(** Attribute assignments [self.x = v]. *)
Definition with_source_text (s : SrtSegment) (v : str) : SrtSegment :=
  mk_SrtSegment (src_lang s) (tgt_lang s) (start s) (end_ s) (start_ms s)
    (end_ms s) (start_time s) (end_time s) (start_time_str s)
    (end_time_str s) v (duration s) (translation s).

Definition with_translation (s : SrtSegment) (v : str) : SrtSegment :=
  mk_SrtSegment (src_lang s) (tgt_lang s) (start s) (end_ s) (start_ms s)
    (end_ms s) (start_time s) (end_time s) (start_time_str s)
    (end_time_str s) (source_text s) (duration s) v.

Definition with_end_time_str (s : SrtSegment) (v : str) : SrtSegment :=
  mk_SrtSegment (src_lang s) (tgt_lang s) (start s) (end_ s) (start_ms s)
    (end_ms s) (start_time s) (end_time s) (start_time_str s)
    v (source_text s) (duration s) (translation s).

Definition with_end (s : SrtSegment) (v : float) : SrtSegment :=
  mk_SrtSegment (src_lang s) (tgt_lang s) (start s) v (start_ms s)
    (end_ms s) (start_time s) (end_time s) (start_time_str s)
    (end_time_str s) (source_text s) (duration s) (translation s).

Definition with_end_ms (s : SrtSegment) (v : float) : SrtSegment :=
  mk_SrtSegment (src_lang s) (tgt_lang s) (start s) (end_ s) (start_ms s)
    v (start_time s) (end_time s) (start_time_str s)
    (end_time_str s) (source_text s) (duration s) (translation s).

Definition with_duration (s : SrtSegment) (v : str) : SrtSegment :=
  mk_SrtSegment (src_lang s) (tgt_lang s) (start s) (end_ s) (start_ms s)
    (end_ms s) (start_time s) (end_time s) (start_time_str s)
    (end_time_str s) (source_text s) v (translation s).

(** [merge_seg], on values: what the receiver becomes when [seg] is
    another object.  The in-place version, with aliasing, is
    [Store.merge_seg]. *)
Definition merge_seg (self seg : SrtSegment) : SrtSegment :=
  let self := with_source_text self (source_text self ++ py " " ++ source_text seg) in
  let self := with_translation self (translation self ++ py " " ++ translation seg) in
  let self := with_end_time_str self (end_time_str seg) in
  let self := with_end self (end_ seg) in
  let self := with_end_ms self (end_ms seg) in
  with_duration self (start_time_str self ++ py " --> " ++ end_time_str self).

(** [__add__], on values: [merge_seg] applied to a copy of [self]. *)
Definition add (self other : SrtSegment) : SrtSegment :=
  let result := self in
  merge_seg result other.

(** ** [SrtScript] *)

Record SrtScript : Type := mk_SrtScript {
  script_src_lang : lang;
  script_tgt_lang : lang;
  segments : list SrtSegment
}.

Definition with_segments (self : SrtScript) (l : list SrtSegment) : SrtScript :=
  mk_SrtScript (script_src_lang self) (script_tgt_lang self) l.

Fixpoint init_all (src tgt : lang) (l : list init_arg) : result (list SrtSegment) :=
  match l with
  | [] => Ok []
  | a :: l' =>
      let* s := SrtSegment_init src tgt a in
      let* r := init_all src tgt l' in
      Ok (s :: r)
  end.

(** [SrtScript.__init__] (the domain dictionary is left out) *)
Definition SrtScript_init (src tgt : lang) (l : list init_arg) : result SrtScript :=
  let* segs := init_all src tgt l in
  Ok (mk_SrtScript src tgt segs).

Definition merge_segs (self : SrtScript) (idx_list : list nat) : result SrtSegment :=
  match idx_list with
  | [] => Raise NotImplementedError
  | i0 :: rest =>
      let* seg_result := of_option IndexError (nth_error (segments self) i0) in
      fold_left
        (fun acc idx =>
           let* seg_result := acc in
           let* seg := of_option IndexError (nth_error (segments self) idx) in
           Ok (add seg_result seg))
        rest (Ok seg_result)
  end.

(** The test of [form_whole_sentence]:
    [seg.source_text[-1] in ending_puncs and len(seg.source_text) > 10
     and 'vs.' not in seg.source_text] *)
Definition ends_sentence (ending_puncs : list str) (seg : SrtSegment) : result bool :=
  let* c := last_char (source_text seg) in
  Ok (existsb (str_eqb [c]) ending_puncs
      && (10 <? List.length (source_text seg))%nat
      && negb (contains (py "vs.") (source_text seg))).

(** The first loop of [form_whole_sentence], from segment number [i] on;
    it returns [merge_list] and the [sentence] left open at the end. *)
Fixpoint collect_sentences (ending_puncs : list str) (i : nat)
    (segs : list SrtSegment) (merge_list : list (list nat))
    (sentence : list nat) : result (list (list nat) * list nat) :=
  match segs with
  | [] => Ok (merge_list, sentence)
  | seg :: segs' =>
      let* b := ends_sentence ending_puncs seg in
      if b
      then collect_sentences ending_puncs (S i) segs'
             (merge_list ++ [sentence ++ [i]]) []
      else collect_sentences ending_puncs (S i) segs'
             merge_list (sentence ++ [i])
  end.

(** The second loop. *)
Fixpoint merge_runs (self : SrtScript) (merge_list : list (list nat))
    : result (list SrtSegment) :=
  match merge_list with
  | [] => Ok []
  | idx_list :: rest =>
      let* s := merge_segs self idx_list in
      let* r := merge_runs self rest in
      Ok (s :: r)
  end.

Definition form_whole_sentence (self : SrtScript) : result SrtScript :=
  let ending_puncs := sentence_end (punctuation_dict (script_src_lang self)) in
  let* collected :=
    collect_sentences ending_puncs O (segments self) [] [] in
  let merge_list := fst collected in
  let* segs := merge_runs self merge_list in
  Ok (with_segments self segs).

(** ** The external translator

    A call of [inner_func] either returns the reply of the service or
    raises.  The service is outside the program: a run of
    [set_translation] is taken against the sequence of outcomes of the
    calls it makes, in order. *)

Inductive outcome : Type :=
| Reply (content : str)
| Failure.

- What to work on
Check each line of the listing above, and copy it if it contains the word "returns".

- Result
    it returns [merge_list] and the [sentence] left open at the end. *)
    A call of [inner_func] either returns the reply of the service or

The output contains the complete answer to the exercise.